Goldman also requires courts considering price impact to compare “the contents of the misrepresentations and the corrective disclosure” because a mismatch indicates less likelihood “that the specific disclosures actually corrected the generic misrepresentation,” meaning less reason to infer front-end price impact from the back-end price drop. Id.
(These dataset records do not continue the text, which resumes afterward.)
(** The [k]-th entry leads to the [k]-th rule with the key. *)
Lemma key_ids_lookup key rules k : forall pre,
  (key_ids (length pre) key rules !! k) ≫= (fun fi => (pre ++ rules) !! fi) = List.filter (has_key key) rules !! k.
Proof.
  revert k. induction rules as [|r rules IH]; intros k pre; cbn [key_ids List.filter]; [done|].
  specialize (IH (if has_key key r then pred k else k) (pre ++ [r])). rewrite length_app, Nat.add_1_r, <-app_assoc in IH.
  destruct (has_key key r); cbn [app]; [|exact IH]. destruct k as [|k]; cbn [lookup list_lookup].
  - cbn [mbind option_bind]. by rewrite list_lookup_middle.
  - exact IH.
Qed.

Lemma copy_loop_lookup from rules : forall m i r, rules !! i = Some r ->
  fst (copy_loop from rules m) !! i =
    Some (match default [] (m !! gr_key r) !! length (List.filter (has_key (gr_key r)) (take i rules)) with Some fi => copy_rule from fi r | None => r end).
Proof.
  induction rules as [|r0 rules IH]; intros m i r Hi; [done|]. cbn [copy_loop].
  destruct i as [|i]; cbn [lookup list_lookup take] in *.
  - simplify_eq. cbn [List.filter length]. destruct (default [] (m !! gr_key r)) as [|fi ids]; cbn [lookup list_lookup].
    + by destruct (copy_loop from rules m).
    + by destruct (copy_loop from rules _).
  - cbn [List.filter]. specialize (IH (match default [] (m !! gr_key r0) with [] => m | _ :: ids => <[gr_key r0 := ids]> m end) i r Hi).
    destruct (default [] (m !! gr_key r0)) as [|fi ids] eqn:E.
    + destruct (copy_loop from rules m) as [rs m'] eqn:El. cbn [fst] in *. match goal with |- (?x :: rs) !! S i = _ => change ((x :: rs) !! S i) with (rs !! i) end. rewrite IH. unfold has_key at 2.
      destruct (str_eqb (gr_key r0) (gr_key r)) eqn:Ek; [|done]. apply str_eqb_eq in Ek. rewrite <-Ek, E. cbn [length]. by rewrite !lookup_nil.
    + destruct (copy_loop from rules _) as [rs m'] eqn:El. cbn [fst] in *. match goal with |- (?x :: rs) !! S i = _ => change ((x :: rs) !! S i) with (rs !! i) end. rewrite IH. unfold has_key at 2.
      destruct (str_eqb (gr_key r0) (gr_key r)) eqn:Ek.
      * apply str_eqb_eq in Ek. rewrite <-Ek, lookup_insert_eq, E. done.
      * apply str_eqb_neq in Ek. by rewrite lookup_insert_ne by done.
Qed.

(** What a rule takes over from its predecessor. *)
Definition take_over (r f : group_rule) : group_rule :=
  mk_group_rule (gr_key r) (match gr_active r, gr_active f with Some a, Some fa => Some (fa ∪ a) | a, _ => a end) (gr_series f).

(** After a reload every rule continues where its predecessor stopped: the
    n-th rule with some name and labels takes over the alerts and the series of
    the n-th old rule with the same name and labels, and rules without a
    predecessor start afresh. *)
Theorem CopyState_matches_rules (g from : group) (i : nat) (r : group_rule) :
  g_rules g !! i = Some r ->
  g_rules (CopyState g from) !! i =
    Some (match List.filter (has_key (gr_key r)) (g_rules from) !! length (List.filter (has_key (gr_key r)) (take i (g_rules g))) with
          | Some f => take_over r f
          | None => r
          end).
Proof.
  intros Hi. unfold CopyState. pose proof (copy_loop_lookup (g_rules from) (g_rules g) (rule_map 0 (g_rules from) ∅) i r Hi) as H.
  destruct (copy_loop _ _ _) as [rs m]. cbn [fst g_rules] in *. rewrite H, rule_map_spec, lookup_empty. cbn [default from_option app].
  pose proof (key_ids_lookup (gr_key r) (g_rules from) (length (List.filter (has_key (gr_key r)) (take i (g_rules g)))) []) as Hk. cbn [length app] in Hk.
  rewrite <-Hk. destruct (key_ids 0 (gr_key r) (g_rules from) !! _) as [fi|]; [|done]. cbn [mbind option_bind]. unfold copy_rule, take_over.
  by destruct (g_rules from !! fi).
Qed.
Lemma make_room_full holes ce p pos it its l e r between :
  rep_at holes ce [] (p :: pos) (it :: its) -> holes ⊆ {[r]} -> index ce !! data l = Some r ->
  between_ok (exemplars ce) (slots_of (exemplars ce) (p :: pos) r) (Ts e) between ->
  exists ce' exists' between',
    make_room e r (negb (bool_decide (slots_of (exemplars ce) (p :: pos) r = []))) between ce = Some (ce', exists', between') /\
    room ce ce' (it :: its) l r (Ts e) exists' between'.
Proof.
  intros R Hh Hl Hb. destruct (evict_rep _ _ _ _ _ _ _ R) as (r' & ce' & emptied & Hr' & Hi' & Hrm & (S1 & S2 & S3 & S4 & S5) & Hsl & Hex & Hemp & R').
  pose proof (rep_length R) as Hlen. cbn in Hlen. assert (Hkeep : keep_last (length (exemplars ce) - 1) (it :: its) = its).
  { rewrite <-Hlen. unfold keep_last. cbn [length]. replace (S (length its) - (S (length its) - 1))%nat with 1%nat by lia. done. }
  assert (Hp : (p < length (exemplars ce))%nat) by (apply (rep_bound R); left).
  assert (Hin : p ∈ slots_of (exemplars ce) (p :: pos) r <-> r' = r).
  { unfold slots_of. rewrite elem_of_sort_by, list_elem_of_filter. unfold owned. rewrite Hr'. split; [by intros [[= ->] _]|intros ->; split; [done|left]]. }
  assert (Hbd : (p ∈ slots_of (exemplars ce) (p :: pos) r -> between <> Some (Z.of_nat p)) -> between_ok (exemplars ce') (slots_of (exemplars ce') pos r) (Ts e) between).
  { intros H. apply (between_drop (exemplars ce) _ (slots_of (exemplars ce) (p :: pos) r) _ p); [apply (slots_of_NoDup R)|apply slots_of_sorted| |apply Hsl|done|done].
    intros x. unfold time. by rewrite Hex. }
  unfold make_room. rewrite (rep_first R p pos eq_refl), get_slot by done. cbn [mbind option_bind]. rewrite Hr', Hrm. cbn [mbind option_bind].
  assert (Hne : r' <> r -> slots_of (exemplars ce') pos r = slots_of (exemplars ce) (p :: pos) r).
  { intros H. rewrite Hsl. apply filter_ne_notin. by intros ?%Hin. }
  assert (Hroom : forall h b bt, rep_at h ce' [p] pos its -> h ⊆ {[r]} -> b = negb (bool_decide (slots_of (exemplars ce') pos r = [])) ->
    between_ok (exemplars ce') (slots_of (exemplars ce') pos r) (Ts e) bt -> room ce ce' (it :: its) l r (Ts e) b bt).
  { intros h b bt Rh Hsub Hb' Hbt. split; [by rewrite S1, S2, S3, S5|by rewrite S4|]. rewrite Hkeep. exists p, [], pos. split_and!; [|done|done].
    eapply rep_holes; [exact Rh|]. intros k r0 _ ? _. by apply Hsub. }
  cbn [app] in R'. destruct emptied; symmetry in Hemp; [apply bool_decide_eq_true in Hemp|apply bool_decide_eq_false in Hemp].
  - destruct (Nat.eqb_spec r' r) as [->|Hr].
    + do 3 eexists. split; [done|]. apply (Hroom ({[r]} ∪ holes)); [done|set_solver|by rewrite Hemp|]. rewrite Hemp. intros A B HAB HA _. by destruct A.
    + destruct (removeIndex_rep _ _ _ _ _ _ r' R' ltac:(rewrite S4; exact Hi') Hemp) as [-> R'']. cbn [mbind option_bind]. do 3 eexists. split; [done|].
      split; [cbn; by rewrite S1, S2, S3, S5| |].
      * cbn. rewrite lookup_delete_ne, S4; [done|]. intros Heq. rewrite Heq, Hl in Hi'. congruence.
      * rewrite Hkeep. exists p, [], pos. cbn [exemplars with_index]. rewrite Hne by done. split_and!; [|done|].
        -- eapply rep_holes; [exact R''|]. set_solver.
        -- rewrite <-Hne by done. apply Hbd. by intros ?%Hin.
  - assert (Hex' : negb (bool_decide (slots_of (exemplars ce) (p :: pos) r = [])) = negb (bool_decide (slots_of (exemplars ce') pos r = []))).
    { destruct (decide (r' = r)) as [->|H]; [|by rewrite Hne]. rewrite !bool_decide_false; [done|done|]. intros H. rewrite H in Hin. apply (proj1 (elem_of_nil p)). by apply Hin. }
    rewrite Hex', S1, (rep_first R p pos eq_refl). destruct between as [i|].
    + destruct (Z.eqb_spec i (Z.of_nat p)) as [->|Hi], (Nat.eqb_spec r' r) as [->|Hr]; cbn [andb].
      * destruct (rep_index _ _ _ _ _ R' (data l) r ltac:(by rewrite S4)) as (ie & Hie & _ & [[? _]|[HL Hok]]); [done|]. rewrite Hie. cbn [mbind option_bind].
        destruct (findInsertionIndex_total _ _ _ _ _ _ e _ R' Hok) as (i & Hf). rewrite Hf. cbn [mbind option_bind]. do 3 eexists. split; [done|].
        apply (Hroom holes); [done|done|done|]. by eapply between_recomputed.
      * do 3 eexists. split; [done|]. apply (Hroom holes); [done|done|done|]. apply Hbd. by intros ?%Hin.
      * do 3 eexists. split; [done|]. apply (Hroom holes); [done|done|done|]. apply Hbd. congruence.
      * do 3 eexists. split; [done|]. apply (Hroom holes); [done|done|done|]. apply Hbd. congruence.
    + do 3 eexists. split; [done|]. apply (Hroom holes); [done|done|done|]. apply Hbd. congruence.
Qed.
(* ===== verification/ChainIterator.v ===== *)
(** chainSampleIterator of storage/merge.go: the iterator that merges the
    samples of overlapping series, over any iterators that meet the contract of
    SeriesIterator.  It is itself such an iterator, of the union of the
    timestamps. *)
From stdpp Require Import sorting.
From S2P Require Import Prelude Bstream Xor RecordHistogram Heap SeriesIterator.

(** histogram.CounterResetHint. *)
Definition UnknownCounterReset : Z := 0.
Definition GaugeType : Z := 3.

Definition set_hint (hint : Z) (h : Histogram) : Histogram :=
  mk_Histogram hint (Schema h) (ZeroThreshold h) (ZeroCount h) (Count h) (Sum h)
    (PositiveSpans h) (NegativeSpans h) (PositiveBuckets h) (NegativeBuckets h) (CustomValues h).

(** [if !c.consecutive && h.CounterResetHint != histogram.GaugeType
    { h.CounterResetHint = histogram.UnknownCounterReset }]. *)
Definition forget_reset (consecutive : bool) (h : Histogram) : Histogram :=
  if negb consecutive && negb (CounterResetHint h =? GaugeType) then set_hint UnknownCounterReset h else h.

Section Chain.
Context {I : Type} `{SampleIterator I}.

(** The iterators are the elements of a slice of pointers, which the heap and
    [curr] share: they are named by their index in it. *)
Record chainSampleIterator := mk_chain {
  iterators : list I;
  ch_h : option (list nat);         (* nil is None *)
  curr : option nat;
  lastT : Z;
  consecutive : bool
}.
Lemma mmapped_metas_spec d s mint maxt l : forall i chks,
  0 <= ser_ref s < 2 ^ 40 -> drop i (mmappedChunks s) = l ->
  mmapped_metas s mint maxt l i chks =
    Some (chks ++ map (pos_meta d s) (List.filter (pos_overlaps d mint maxt s) (seq i (length l)))).
Proof.
  induction l as [|m l IH]; intros i chks Hr Hd; cbn [mmapped_metas length seq List.filter map].
  { by rewrite app_nil_r. }
  assert (Hi : mmappedChunks s !! i = Some m) by (by rewrite <-(Nat.add_0_r i), <-lookup_drop, Hd).
  apply lookup_lt_Some in Hi as Hlt.
  assert (Hv : view d s !! i = Some (mmapped_view d m)) by (by rewrite view_mmapped, Hi).
  assert (Hd' : drop (i + 1) (mmappedChunks s) = l) by (by rewrite <-drop_drop, Hd).
  assert (Em : pos_overlaps d mint maxt s i = overlapsClosedInterval (mm_minTime m) (mm_maxTime m) mint maxt)
    by (unfold pos_overlaps; by rewrite Hv).
  rewrite Em. destruct (overlapsClosedInterval _ _ _ _); cbn [negb].
  - rewrite meta_at_some by done. cbn [mbind option_bind]. rewrite (IH _ _ Hr Hd'), <-app_assoc. cbn [app map].
    replace (i + 1)%nat with (S i) by lia. do 3 f_equal. unfold pos_meta. rewrite Hv. cbn [mmapped_view].
    by rewrite (proj2 (Nat.leb_gt _ _)) by done.
  - rewrite (IH _ _ Hr Hd'). by replace (i + 1)%nat with (S i) by lia.
Qed.

Lemma head_metas_spec d s mint maxt l : forall i chks,
  0 <= ser_ref s < 2 ^ 40 -> drop i (reverse (headChunks s)) = l ->
  head_metas s mint maxt (length (headChunks s)) l i chks =
    Some (chks ++ map (pos_meta d s)
                    (List.filter (pos_overlaps d mint maxt s) (seq (length (mmappedChunks s) + i) (length l)))).
Proof.
  induction l as [|c l IH]; intros i chks Hr Hd; cbn [head_metas length seq List.filter map].
  { by rewrite app_nil_r. }
  assert (Hi : reverse (headChunks s) !! i = Some c) by (by rewrite <-(Nat.add_0_r i), <-lookup_drop, Hd).
  apply lookup_lt_Some in Hi as Hlt. rewrite length_reverse in Hlt.
  assert (Hv : view d s !! (length (mmappedChunks s) + i)%nat = Some (head_view c)).
  { rewrite view_head by lia. by replace (_ + i - _)%nat with i by lia; rewrite Hi. }
  assert (Hd' : drop (i + 1) (reverse (headChunks s)) = l) by (by rewrite <-drop_drop, Hd).
  assert (Em : pos_overlaps d mint maxt s (length (mmappedChunks s) + i)
               = overlapsClosedInterval (mc_minTime c) (mc_maxTime c) mint maxt)
    by (unfold pos_overlaps; by rewrite Hv).
  rewrite Em. destruct (overlapsClosedInterval _ _ _ _); cbn [negb].
  - rewrite meta_at_some by done. cbn [mbind option_bind]. rewrite (IH _ _ Hr Hd'), <-app_assoc. cbn [app map].
    replace (length (mmappedChunks s) + (i + 1))%nat with (S (length (mmappedChunks s) + i)) by lia. do 3 f_equal.
    unfold pos_meta. rewrite Hv, length_view. cbn [head_view]. rewrite (proj2 (Nat.leb_le _ _)) by lia. cbn [andb].
    f_equal. destruct (Nat.eqb_spec i (length (headChunks s) - 1)), (Nat.eqb_spec
      (S (length (mmappedChunks s) + i)) (length (mmappedChunks s) + length (headChunks s))); done || lia.
  - rewrite (IH _ _ Hr Hd'). by replace (length (mmappedChunks s) + (i + 1))%nat with (S (length (mmappedChunks s) + i)) by lia.
Qed.
(* ===== verification/HeadAppend.v ===== *)
(** tsdb/head_append.go: adding a sample to one series of the head.

    [append], [appendHistogram] and [appendFloatHistogram] put a sample at the end
    of the newest head chunk and cut a new chunk when the old one is full, has
    the wrong encoding or ends its time range; [insert] puts a sample in the
    out-of-order chunk; [appendable] and its two siblings decide which of the two
    a sample is for.  The series lock is held throughout.  [None] is a panic. *)
From stdpp Require Import sorting.
From S2P Require Import Prelude Xor Float64 Retention TxRing OooHead HeadChunks.

(** tsdb/chunkenc/chunk.go. *)
Definition MaxBytesPerXORChunk : Z := 1024.
Definition MaxBytesPerXORChunkBeforeAppend : Z := MaxBytesPerXORChunk - 19.
Definition TargetBytesPerHistogramChunk : Z := 1024.
Definition MinSamplesPerHistogramChunk : Z := 10.

Record chunkOpts := mk_chunkOpts {
  chunkRange : Z; samplesPerChunk : Z; useXOR2 : bool; useHistogramST : bool; storeST : bool }.

Definition computeChunkEndTime (start cur maxT : Z) (ratioToFull : spec_float) : Z :=
  let range := f64_of_int (i64 (maxT - start)) in
  let n := f64_div range (f64_mul (f64_of_int (i64 (cur - start + 1))) ratioToFull) in
  if SFleb n (f64_of_int 1) then maxT
  else int64_of_f64 (f64_add (f64_of_int start) (f64_div range (f64_floor n))).

(** The table of TestComputeChunkEndTime. *)
Example computeChunkEndTime_tests :
  computeChunkEndTime 0 250 1000 (f64_of_int 4) = 1000 /\
  computeChunkEndTime 100 200 1000 (f64_of_int 4) = 550 /\
  computeChunkEndTime 5000 5110 10000 (f64_div (f64_of_int 42) (f64_of_int 10)) = 5500 /\
  computeChunkEndTime 0 500 1000 (f64_of_int 4) = 1000 /\
  computeChunkEndTime 100 100 1000 (f64_of_int 4) = 104.
Proof. by vm_compute. Qed.

(** The errors of appendable, by their name in package storage. *)
Inductive append_error :=
  | ErrDuplicateHistogramToFloat (t v : Z)
  | ErrDuplicateFloat (t old new : Z)
  | ErrDuplicateSampleForTimestamp
  | ErrTooOldSample
  | ErrOutOfBounds
  | ErrOutOfOrderSample.

Section Append.
  Context {H FH C D : Type} `{!@ChunkOps H FH C} `{!ChunkMeta C} `{!DiskMapper D C}.
  Notation series := (@memSeries H FH C).
  Notation smp := (@sample H FH).

(** ** Chunk cutting *)

Definition upd_head (f : memChunk C -> memChunk C) (s : series) : series :=
  match headChunks s with
  | [] => s
  | c :: prev => setHeadChunks (f c :: prev) (headChunkCount s) s
  end.

Definition cutNewHeadChunk (mint : Z) (e : ChunkEnc) (chunkRange : Z) (s : series) : option series :=
  chunk ← NewEmptyChunk (if IsValidEncoding e then e else EncXOR);
  s ← pushHeadChunk (mk_memChunk chunk mint MinInt64) s;
  Some (set_app (Some chunk) (set_nextAt (rangeForTimestamp mint chunkRange) s)).

(** The beginning of both preprocessors; the result is the series, whether the
    sample is in order and whether a chunk was created. *)
Definition check_order (t : Z) (s : series) (chunkCreated : bool) : option (series * bool * bool) :=
  c ← head (headChunks s);
  Some (s, negb (t <=? mc_maxTime c), chunkCreated).

Definition first_chunk (t : Z) (e : ChunkEnc) (o : chunkOpts) (s : series) : option (series * bool * bool) :=
  match headChunks s with
  | [] =>
      match last (mmappedChunks s) with
      | Some m =>
          if t <=? mm_maxTime m then Some (s, false, false)
          else s ← cutNewHeadChunk t e (chunkRange o) s; check_order t s true
      | None => s ← cutNewHeadChunk t e (chunkRange o) s; check_order t s true
      end
  | _ => check_order t s false
  end.

Definition cut_if (b : bool) (t : Z) (e : ChunkEnc) (o : chunkOpts) (s : series) (chunkCreated : bool)
  : option (series * bool) :=
  if b then s ← cutNewHeadChunk t e (chunkRange o) s; Some (s, true) else Some (s, chunkCreated).

(** [c.minTime = t; s.nextAt = rangeForTimestamp(c.minTime, o.chunkRange)]. *)
Definition fix_minTime (t : Z) (o : chunkOpts) (s : series) : series :=
  set_nextAt (rangeForTimestamp t (chunkRange o)) (upd_head (fun c => mk_memChunk (mc_chunk c) t (mc_maxTime c)) s).

(** The last steps of appendPreprocessor: predicting the end of the chunk and
    cutting it by time or by its number of samples. *)
Definition cut_by_samples (t : Z) (e : ChunkEnc) (o : chunkOpts) (s : series) (chunkCreated : bool)
  : option (series * bool * bool) :=
  c ← head (headChunks s);
  let numSamples := chunk_NumSamples (mc_chunk c) in
  let s := if numSamples =? 0 then fix_minTime t o s else s in
  c ← head (headChunks s);
  let s := if numSamples =? Z.quot (samplesPerChunk o) 4
           then set_nextAt (computeChunkEndTime (mc_minTime c) (mc_maxTime c) (nextAt s) (f64_of_int 4)) s else s in
  '(s, chunkCreated) ←
    cut_if ((nextAt s <=? t) || (samplesPerChunk o * 2 <=? numSamples)) t e o s chunkCreated;
  Some (s, true, chunkCreated).

Definition appendPreprocessor (t : Z) (e : ChunkEnc) (o : chunkOpts) (s : series) : option (series * bool * bool) :=
  '(s, inOrder, chunkCreated) ← first_chunk t e o s;
  if negb (inOrder : bool) then Some (s, false, chunkCreated)
  else
    c ← head (headChunks s);
    '(s, chunkCreated) ←
      cut_if (negb chunkCreated && (MaxBytesPerXORChunkBeforeAppend <? chunk_BytesLen (mc_chunk c))) t e o s chunkCreated;
    c ← head (headChunks s);
    let enc := chunk_Encoding (mc_chunk c) in
    '(s, chunkCreated) ←
      cut_if (negb (bool_decide (enc = e)) && (negb (CompatibleValues enc e) || storeST o)) t e o s chunkCreated;
    cut_by_samples t e o s chunkCreated.

(** The last steps of histogramsAppendPreprocessor: predicting the end of the
    chunk and cutting it by time or by its size. *)
Definition cut_by_bytes (t : Z) (e : ChunkEnc) (o : chunkOpts) (s : series) (chunkCreated : bool)
  : option (series * bool * bool) :=
  c ← head (headChunks s);
  let numSamples := chunk_NumSamples (mc_chunk c) in
  let targetBytes := TargetBytesPerHistogramChunk in
  let numBytes := chunk_BytesLen (mc_chunk c) in
  let s := if numSamples =? 0 then fix_minTime t o s else s in
  c ← head (headChunks s);
  let computed := hasComputedHistogramChunkEndTime (state s) in
  let nextChunkRangeStart := if computed then rangeForTimestamp (mc_minTime c) (chunkRange o) else nextAt s in
  let s :=
    if negb computed && (Z.quot targetBytes 4 <=? numBytes) then
      let ratioToFull := f64_div (f64_of_int targetBytes) (f64_of_int numBytes) in
      let s := set_nextAt (computeChunkEndTime (mc_minTime c) (mc_maxTime c) (nextAt s) ratioToFull) s in
      set_state (setComputedHistogramChunkEndTime true (state s)) s
    else s in
  '(s, chunkCreated) ←
    cut_if (((nextAt s <=? t) || (targetBytes * 2 <=? numBytes))
            && ((MinSamplesPerHistogramChunk <=? numSamples) || (nextChunkRangeStart <=? t))) t e o s chunkCreated;
  let s := if (chunkCreated : bool) then set_state (setComputedHistogramChunkEndTime false (state s)) s else s in
  Some (s, true, chunkCreated).

Definition histogramsAppendPreprocessor (t : Z) (e : ChunkEnc) (o : chunkOpts) (s : series)
  : option (series * bool * bool) :=
  '(s, inOrder, chunkCreated) ← first_chunk t e o s;
  if negb (inOrder : bool) then Some (s, false, chunkCreated)
  else
    c ← head (headChunks s);
    '(s, chunkCreated) ← cut_if (negb (bool_decide (chunk_Encoding (mc_chunk c) = e))) t e o s chunkCreated;
    cut_by_bytes t e o s chunkCreated.

(** ** Appending *)

Definition txs_add (appendID : Z) (s : series) : option series :=
  if 0 <? appendID then x ← txs s; Some (set_txs (Some (txRing_add x appendID)) s) else Some s.

(** The appender has written to the newest head chunk, which is [chunk] now. *)
Definition written (chunk : C) (t : Z) (s : series) : series :=
  set_app (Some chunk) (upd_head (fun c => mk_memChunk chunk (mc_minTime c) t) s).

(** The result is the series, sampleInOrder and chunkCreated. *)
Definition append (st t v : Z) (appendID : Z) (o : chunkOpts) (s : series) : option (series * bool * bool) :=
  '(s, inOrder, chunkCreated) ← appendPreprocessor t (ChunkEncoding ValFloat (useXOR2 o) (useHistogramST o)) o s;
  if negb (inOrder : bool) then Some (s, false, chunkCreated)
  else
    app ← ser_app s;
    let s := written (Append app (mk_sample st t v None None)) t s in
    let s := set_last v None None s in
    s ← txs_add appendID s;
    Some (s, true, chunkCreated).

(** The end of both histogram appends, on what the appender returned. *)
Definition finish_histogram (r : appended C) (t appendID : Z) (o : chunkOpts) (chunkCreated : bool) (s : series)
  : option (series * bool * bool) :=
  s ← txs_add appendID s;
  match r with
  | Same chunk => Some (written chunk t s, true, chunkCreated)
  | Recoded chunk => Some (written chunk t s, true, false)
  | NewChunk chunk =>
      s ← pushHeadChunk (mk_memChunk chunk t t) s;
      Some (set_app (Some chunk) (set_nextAt (rangeForTimestamp t (chunkRange o)) s), true, true)
  end.

Definition appendHistogram (st t : Z) (h : H) (appendID : Z) (o : chunkOpts) (s : series) : option (series * bool * bool) :=
  let prevApp := ser_app s in
  '(s, inOrder, chunkCreated) ←
    histogramsAppendPreprocessor t (ChunkEncoding ValHistogram (useXOR2 o) (useHistogramST o)) o s;
  if negb (inOrder : bool) then Some (s, false, chunkCreated)
  else
    let prevApp := if negb chunkCreated then None else prevApp in
    app ← ser_app s;
    let r := AppendHistogram prevApp app (mk_sample st t 0 (Some h) None) in
    finish_histogram r t appendID o chunkCreated (set_last (lastValue s) (Some h) None s).

Definition appendFloatHistogram (st t : Z) (fh : FH) (appendID : Z) (o : chunkOpts) (s : series)
  : option (series * bool * bool) :=
  let prevApp := ser_app s in
  '(s, inOrder, chunkCreated) ←
    histogramsAppendPreprocessor t (ChunkEncoding ValFloatHistogram (useXOR2 o) (useHistogramST o)) o s;
  if negb (inOrder : bool) then Some (s, false, chunkCreated)
  else
    let prevApp := if negb chunkCreated then None else prevApp in
    app ← ser_app s;
    let r := AppendFloatHistogram prevApp app (mk_sample st t 0 None (Some fh)) in
    finish_histogram r t appendID o chunkCreated (set_last (lastValue s) None (Some fh) s).

(** ** Out-of-order samples *)

(** The loop over the encoded chunks: the refs and the m-mapped chunks so far. *)
Fixpoint mmap_ooo_loop (sref : Z) (chks : list (memChunk C)) (d : D) (refs : list Z) (mm : list mmappedChunk)
  : D * list Z * list mmappedChunk :=
  match chks with
  | [] => (d, refs, mm)
  | c :: chks =>
      if oooChunkIDMask - 1 <=? Z.of_nat (length mm) then (d, refs, mm)
      else
        let '(d, chunkRef) := WriteChunk d sref (mc_minTime c) (mc_maxTime c) (mc_chunk c) true in
        let m := mk_mmappedChunk chunkRef (u16 (chunk_NumSamples (mc_chunk c))) (chunk_Encoding (mc_chunk c))
                   (mc_minTime c) (mc_maxTime c) in
        mmap_ooo_loop sref chks d (refs ++ [chunkRef]) (mm ++ [m])
  end.

(** [None] is the panic of handleChunkWriteError. *)
Definition mmapCurrentOOOHeadChunk (o : chunkOpts) (d : D) (s : series) : option (D * series * list Z) :=
  match ooo s with
  | None => Some (d, s, [])
  | Some f =>
      match oooHead f with
      | None => Some (d, s, [])
      | Some hc =>
          match ToEncodedChunks (oc_chunk hc) MinInt64 MaxInt64 (useXOR2 o) (useHistogramST o) with
          | (_, Some _) => None
          | (chks, None) =>
              let '(d, refs, mm) := mmap_ooo_loop (ser_ref s) chks d [] (oooMmappedChunks f) in
              Some (d, set_ooo (Some (mk_memSeriesOOOFields mm None (firstOOOChunkID f))) s, refs)
          end
      end
  end.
Defendants challenging price impact should also consider seeking sur-replies where appropriate. Because defendants bear the burden of persuasion on price impact at class certification, defendants’ submission of price impact evidence and arguments is in effect the opening evidence and briefing on that issue. Thus, if plaintiffs (1) address price impact for the first time in their reply brief in support of class certification, or (2) seek to offer new expert opinions regarding price impact in their expert’s rebuttal report, then defendants may want to seek the last word on this issue. Indeed, courts often grant defendants leave to file sur-reply briefing and supporting expert reports on price impact. See, e.g., In re Grupo Televisa Sec. Litig., No. 1:18-cv-01979 (S.D.N.Y. March 10, 2020, May 27, 2020) (Dkt. Nos. 103, 128-1, 128-2) (granting sur-reply briefing and supporting expert reports); In re EQT Corp. Sec. Litig., No. 2:19-cv-00754-RJC (W.D. Pa. July 7, 2021) (granting sur-reply briefing).
Fourth, where appropriate, defendants should challenge plaintiffs’ expert witnesses with Daubert motions. Even when they do not result in exclusion, Daubert can be a powerful tool to demonstrate significant errors or fatal defects in plaintiffs’ case. For example, at the class certification stage, Daubert briefing can demonstrate that plaintiffs’ expert utilized improper methodology to opine on price impact, which might also undermine the expert’s forthcoming loss causation methodology. And if defendants expose plaintiffs’ expert’s flaws early in the case, plaintiffs may also find it challenging to use the same expert on the merits. Thus, Daubert motions can also create settlement leverage by previewing defects in plaintiffs’ case not only to courts, but to plaintiffs and their counsel.
Prepare Witnesses for Trial
Finally, there is no better settlement leverage than being trial-ready when the other side is not. Regardless of how the case is ultimately resolved, defense counsel should prepare every witness with an eye towards trial. If counsel assumes settlement is inevitable, they may underestimate not only the risk of imprecise testimony elicited at depositions of unprepared witnesses, but also the demeanor of witnesses and how they appear on video (as deposition videos are often played for impeachment purposes at trial). For maximum negotiating leverage, defense counsel should ensure their witnesses are thoroughly prepared and present well during depositions. Deponents who are well-prepared and familiar with defense strategy can also serve to highlight deficiencies in plaintiffs’ case, which is useful at the class certification and summary judgment stages.
While the applicability of the above strategies will depend on the facts and circumstances of every case, defense counsel who aggressively litigate securities class actions to be trial-ready can catch plaintiffs off guard, gaining their clients multiple strategic advantages, including invaluable settlement leverage.